Activity:
When you reach the line containing "(* ===== verification/Refinement.v ===== *)" in the data below, begin returning lines exactly as written, and stop once the line containing "its contract is" has been returned.

[Stored data entries]
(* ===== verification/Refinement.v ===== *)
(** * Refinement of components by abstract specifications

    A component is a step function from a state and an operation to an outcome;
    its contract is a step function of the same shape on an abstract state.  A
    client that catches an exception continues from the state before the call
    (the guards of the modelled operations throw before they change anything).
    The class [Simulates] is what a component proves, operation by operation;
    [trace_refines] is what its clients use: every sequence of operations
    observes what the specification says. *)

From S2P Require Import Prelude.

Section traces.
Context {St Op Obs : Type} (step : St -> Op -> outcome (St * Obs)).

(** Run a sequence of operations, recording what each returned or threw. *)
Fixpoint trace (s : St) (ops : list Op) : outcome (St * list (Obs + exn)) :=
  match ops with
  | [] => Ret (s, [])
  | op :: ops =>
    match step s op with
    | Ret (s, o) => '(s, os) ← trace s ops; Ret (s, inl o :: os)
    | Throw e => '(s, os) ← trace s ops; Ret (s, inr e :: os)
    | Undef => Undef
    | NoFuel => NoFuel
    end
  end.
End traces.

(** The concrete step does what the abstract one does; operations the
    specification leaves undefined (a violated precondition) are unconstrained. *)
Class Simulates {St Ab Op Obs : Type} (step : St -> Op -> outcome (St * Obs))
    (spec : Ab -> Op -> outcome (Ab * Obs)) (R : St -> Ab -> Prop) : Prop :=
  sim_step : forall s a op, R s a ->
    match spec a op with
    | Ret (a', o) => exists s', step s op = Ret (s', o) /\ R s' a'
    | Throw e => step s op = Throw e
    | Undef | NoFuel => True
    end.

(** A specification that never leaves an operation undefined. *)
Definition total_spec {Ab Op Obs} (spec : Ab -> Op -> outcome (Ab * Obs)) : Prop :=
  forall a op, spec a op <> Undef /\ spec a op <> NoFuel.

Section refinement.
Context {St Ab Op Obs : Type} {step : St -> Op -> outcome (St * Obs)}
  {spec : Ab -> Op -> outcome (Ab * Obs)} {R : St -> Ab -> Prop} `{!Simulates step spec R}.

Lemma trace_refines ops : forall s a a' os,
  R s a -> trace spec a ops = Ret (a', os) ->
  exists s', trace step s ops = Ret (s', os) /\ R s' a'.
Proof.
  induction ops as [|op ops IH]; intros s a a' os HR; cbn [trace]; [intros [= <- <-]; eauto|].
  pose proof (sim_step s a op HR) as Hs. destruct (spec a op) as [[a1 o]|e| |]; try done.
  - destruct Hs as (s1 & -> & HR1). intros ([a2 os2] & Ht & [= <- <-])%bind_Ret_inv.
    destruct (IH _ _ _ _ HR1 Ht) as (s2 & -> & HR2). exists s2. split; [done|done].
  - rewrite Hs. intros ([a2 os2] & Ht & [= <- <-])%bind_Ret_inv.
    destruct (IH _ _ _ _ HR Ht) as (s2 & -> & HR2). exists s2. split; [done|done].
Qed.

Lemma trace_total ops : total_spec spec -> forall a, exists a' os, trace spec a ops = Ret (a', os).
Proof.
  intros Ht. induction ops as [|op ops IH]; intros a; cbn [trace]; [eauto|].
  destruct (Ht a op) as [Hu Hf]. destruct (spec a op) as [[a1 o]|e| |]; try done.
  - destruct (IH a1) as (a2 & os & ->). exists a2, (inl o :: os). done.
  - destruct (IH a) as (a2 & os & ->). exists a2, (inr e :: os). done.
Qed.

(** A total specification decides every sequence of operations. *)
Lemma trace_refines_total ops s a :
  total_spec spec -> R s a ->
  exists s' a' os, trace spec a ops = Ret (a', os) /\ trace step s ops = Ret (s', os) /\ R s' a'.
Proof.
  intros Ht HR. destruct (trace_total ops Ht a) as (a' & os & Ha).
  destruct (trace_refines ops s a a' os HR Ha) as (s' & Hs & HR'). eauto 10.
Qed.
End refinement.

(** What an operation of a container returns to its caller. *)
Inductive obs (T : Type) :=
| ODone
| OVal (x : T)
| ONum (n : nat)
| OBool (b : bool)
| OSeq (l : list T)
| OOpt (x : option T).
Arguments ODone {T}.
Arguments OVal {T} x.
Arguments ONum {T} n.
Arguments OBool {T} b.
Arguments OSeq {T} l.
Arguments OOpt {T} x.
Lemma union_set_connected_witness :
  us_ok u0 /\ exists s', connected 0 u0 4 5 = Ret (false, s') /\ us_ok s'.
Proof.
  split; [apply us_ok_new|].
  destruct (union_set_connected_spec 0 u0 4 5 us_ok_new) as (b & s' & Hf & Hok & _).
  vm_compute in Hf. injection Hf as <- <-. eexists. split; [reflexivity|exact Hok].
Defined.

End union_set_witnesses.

--

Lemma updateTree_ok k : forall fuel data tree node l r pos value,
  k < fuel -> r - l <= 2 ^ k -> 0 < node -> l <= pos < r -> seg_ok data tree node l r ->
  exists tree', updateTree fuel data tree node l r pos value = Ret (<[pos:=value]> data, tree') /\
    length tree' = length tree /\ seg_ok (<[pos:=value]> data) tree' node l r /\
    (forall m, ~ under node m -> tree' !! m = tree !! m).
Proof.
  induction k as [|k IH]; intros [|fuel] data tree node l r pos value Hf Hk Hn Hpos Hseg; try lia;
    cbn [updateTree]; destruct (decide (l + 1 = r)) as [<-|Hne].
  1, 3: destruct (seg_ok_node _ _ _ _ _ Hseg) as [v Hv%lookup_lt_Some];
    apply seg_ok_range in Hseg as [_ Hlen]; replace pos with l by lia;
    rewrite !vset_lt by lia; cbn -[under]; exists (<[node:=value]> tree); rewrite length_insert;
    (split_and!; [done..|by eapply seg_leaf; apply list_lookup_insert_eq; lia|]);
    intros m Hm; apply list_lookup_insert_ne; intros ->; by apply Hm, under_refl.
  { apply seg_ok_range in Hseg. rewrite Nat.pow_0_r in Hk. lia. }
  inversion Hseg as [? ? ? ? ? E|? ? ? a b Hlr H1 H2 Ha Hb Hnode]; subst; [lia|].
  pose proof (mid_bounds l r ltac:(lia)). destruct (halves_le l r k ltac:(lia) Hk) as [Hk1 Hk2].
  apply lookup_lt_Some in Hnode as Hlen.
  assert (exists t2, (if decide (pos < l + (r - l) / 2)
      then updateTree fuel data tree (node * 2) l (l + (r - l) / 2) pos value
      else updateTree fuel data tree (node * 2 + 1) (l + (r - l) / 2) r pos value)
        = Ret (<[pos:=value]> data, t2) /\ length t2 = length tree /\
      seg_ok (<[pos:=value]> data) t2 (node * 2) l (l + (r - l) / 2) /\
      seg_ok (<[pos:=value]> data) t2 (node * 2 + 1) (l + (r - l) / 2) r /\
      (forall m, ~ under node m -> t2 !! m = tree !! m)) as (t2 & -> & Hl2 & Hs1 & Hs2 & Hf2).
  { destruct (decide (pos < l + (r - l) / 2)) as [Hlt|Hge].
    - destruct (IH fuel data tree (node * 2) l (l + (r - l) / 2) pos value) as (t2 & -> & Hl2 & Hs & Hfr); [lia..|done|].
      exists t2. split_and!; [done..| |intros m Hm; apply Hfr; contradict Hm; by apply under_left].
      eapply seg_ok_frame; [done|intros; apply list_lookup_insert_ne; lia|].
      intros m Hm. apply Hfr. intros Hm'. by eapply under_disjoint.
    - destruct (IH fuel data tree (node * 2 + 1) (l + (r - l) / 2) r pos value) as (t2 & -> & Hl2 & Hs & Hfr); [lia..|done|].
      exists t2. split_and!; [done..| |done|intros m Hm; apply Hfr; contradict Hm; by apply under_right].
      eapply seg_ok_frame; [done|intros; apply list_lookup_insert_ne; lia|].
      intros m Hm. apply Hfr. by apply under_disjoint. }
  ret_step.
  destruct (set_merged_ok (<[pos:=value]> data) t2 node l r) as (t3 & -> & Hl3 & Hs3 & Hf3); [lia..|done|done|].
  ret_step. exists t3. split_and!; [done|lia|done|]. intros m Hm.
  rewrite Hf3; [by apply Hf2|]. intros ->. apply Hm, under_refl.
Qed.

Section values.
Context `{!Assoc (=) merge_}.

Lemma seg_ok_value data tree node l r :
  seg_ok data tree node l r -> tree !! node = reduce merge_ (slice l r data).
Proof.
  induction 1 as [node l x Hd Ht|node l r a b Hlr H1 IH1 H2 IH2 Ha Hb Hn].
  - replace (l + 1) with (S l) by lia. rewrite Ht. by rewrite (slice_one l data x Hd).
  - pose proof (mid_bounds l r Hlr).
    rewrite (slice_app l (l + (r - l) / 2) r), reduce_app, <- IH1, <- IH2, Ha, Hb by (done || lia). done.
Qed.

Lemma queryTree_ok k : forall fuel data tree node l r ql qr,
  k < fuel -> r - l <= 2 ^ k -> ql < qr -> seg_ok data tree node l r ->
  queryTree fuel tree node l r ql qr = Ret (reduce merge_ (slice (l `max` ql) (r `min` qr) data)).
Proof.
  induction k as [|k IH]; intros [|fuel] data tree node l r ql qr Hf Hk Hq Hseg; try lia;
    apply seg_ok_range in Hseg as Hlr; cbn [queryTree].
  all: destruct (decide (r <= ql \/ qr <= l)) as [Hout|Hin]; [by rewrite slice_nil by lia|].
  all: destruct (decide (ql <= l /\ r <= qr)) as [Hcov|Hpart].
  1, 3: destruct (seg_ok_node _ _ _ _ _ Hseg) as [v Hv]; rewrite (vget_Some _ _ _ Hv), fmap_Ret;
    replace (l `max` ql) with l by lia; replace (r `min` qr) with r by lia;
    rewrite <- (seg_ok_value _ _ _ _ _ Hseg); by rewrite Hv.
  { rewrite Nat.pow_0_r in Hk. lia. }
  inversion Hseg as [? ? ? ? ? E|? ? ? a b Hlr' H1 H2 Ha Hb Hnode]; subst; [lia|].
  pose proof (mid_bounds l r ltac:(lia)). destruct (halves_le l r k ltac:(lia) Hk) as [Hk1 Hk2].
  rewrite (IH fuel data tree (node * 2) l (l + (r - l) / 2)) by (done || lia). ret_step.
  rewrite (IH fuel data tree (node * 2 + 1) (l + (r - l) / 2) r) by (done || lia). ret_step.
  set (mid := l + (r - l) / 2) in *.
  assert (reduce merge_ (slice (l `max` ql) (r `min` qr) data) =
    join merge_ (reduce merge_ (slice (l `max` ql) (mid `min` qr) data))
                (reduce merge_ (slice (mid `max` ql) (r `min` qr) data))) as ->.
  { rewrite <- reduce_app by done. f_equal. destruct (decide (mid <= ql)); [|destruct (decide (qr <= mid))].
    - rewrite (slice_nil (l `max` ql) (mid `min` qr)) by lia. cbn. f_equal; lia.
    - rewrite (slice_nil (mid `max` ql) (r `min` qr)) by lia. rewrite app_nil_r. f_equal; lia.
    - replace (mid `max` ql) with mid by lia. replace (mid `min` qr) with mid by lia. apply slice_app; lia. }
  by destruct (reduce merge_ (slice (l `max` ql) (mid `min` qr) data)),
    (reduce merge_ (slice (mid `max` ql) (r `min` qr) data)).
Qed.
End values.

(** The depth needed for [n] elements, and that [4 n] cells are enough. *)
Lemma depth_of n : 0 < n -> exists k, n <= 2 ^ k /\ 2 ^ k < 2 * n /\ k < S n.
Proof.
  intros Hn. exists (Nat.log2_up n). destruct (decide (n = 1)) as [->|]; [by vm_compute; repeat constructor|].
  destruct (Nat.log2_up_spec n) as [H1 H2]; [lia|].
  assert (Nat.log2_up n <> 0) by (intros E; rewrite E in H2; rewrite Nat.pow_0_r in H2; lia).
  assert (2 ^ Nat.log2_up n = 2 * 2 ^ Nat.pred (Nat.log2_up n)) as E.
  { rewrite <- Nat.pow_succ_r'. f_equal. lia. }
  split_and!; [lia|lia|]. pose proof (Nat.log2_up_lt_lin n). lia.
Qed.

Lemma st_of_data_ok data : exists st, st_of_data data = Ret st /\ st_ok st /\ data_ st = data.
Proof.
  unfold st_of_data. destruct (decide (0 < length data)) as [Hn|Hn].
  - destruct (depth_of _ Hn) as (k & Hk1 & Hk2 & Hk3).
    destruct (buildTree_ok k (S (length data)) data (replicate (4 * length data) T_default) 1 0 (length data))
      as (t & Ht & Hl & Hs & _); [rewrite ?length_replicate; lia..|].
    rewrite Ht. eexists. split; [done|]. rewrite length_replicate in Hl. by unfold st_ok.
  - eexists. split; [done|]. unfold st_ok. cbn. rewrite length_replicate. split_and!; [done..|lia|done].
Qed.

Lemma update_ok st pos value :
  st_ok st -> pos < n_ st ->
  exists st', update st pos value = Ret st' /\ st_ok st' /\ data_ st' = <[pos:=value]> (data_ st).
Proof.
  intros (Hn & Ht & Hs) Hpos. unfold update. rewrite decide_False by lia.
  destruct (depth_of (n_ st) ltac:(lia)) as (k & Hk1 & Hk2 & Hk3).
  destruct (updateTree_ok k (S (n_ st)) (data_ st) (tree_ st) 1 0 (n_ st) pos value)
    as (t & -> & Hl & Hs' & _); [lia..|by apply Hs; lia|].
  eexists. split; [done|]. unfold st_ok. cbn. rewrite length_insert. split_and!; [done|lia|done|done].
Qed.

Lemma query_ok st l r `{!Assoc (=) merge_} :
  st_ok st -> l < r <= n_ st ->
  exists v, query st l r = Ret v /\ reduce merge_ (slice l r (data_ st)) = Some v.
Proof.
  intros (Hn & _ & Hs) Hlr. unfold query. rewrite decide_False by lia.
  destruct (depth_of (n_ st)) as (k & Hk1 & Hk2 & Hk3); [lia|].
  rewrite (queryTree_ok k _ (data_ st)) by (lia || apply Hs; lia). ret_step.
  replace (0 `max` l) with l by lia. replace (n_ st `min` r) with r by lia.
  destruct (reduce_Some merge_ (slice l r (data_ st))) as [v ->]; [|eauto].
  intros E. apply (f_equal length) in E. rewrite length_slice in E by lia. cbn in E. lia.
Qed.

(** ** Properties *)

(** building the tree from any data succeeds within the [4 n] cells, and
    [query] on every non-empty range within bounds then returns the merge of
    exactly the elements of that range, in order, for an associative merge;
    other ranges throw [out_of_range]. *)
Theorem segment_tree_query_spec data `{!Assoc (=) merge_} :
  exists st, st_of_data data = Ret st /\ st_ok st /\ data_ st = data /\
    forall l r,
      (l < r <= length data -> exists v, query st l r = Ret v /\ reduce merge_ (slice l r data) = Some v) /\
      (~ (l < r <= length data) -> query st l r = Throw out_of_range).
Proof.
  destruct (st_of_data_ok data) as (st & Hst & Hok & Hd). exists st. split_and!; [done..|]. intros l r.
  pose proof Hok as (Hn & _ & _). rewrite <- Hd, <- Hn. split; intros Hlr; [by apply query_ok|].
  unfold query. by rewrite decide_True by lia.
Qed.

Problem solution:
(* ===== verification/Refinement.v ===== *)
(** * Refinement of components by abstract specifications

    A component is a step function from a state and an operation to an outcome;
    its contract is a step function of the same shape on an abstract state.  A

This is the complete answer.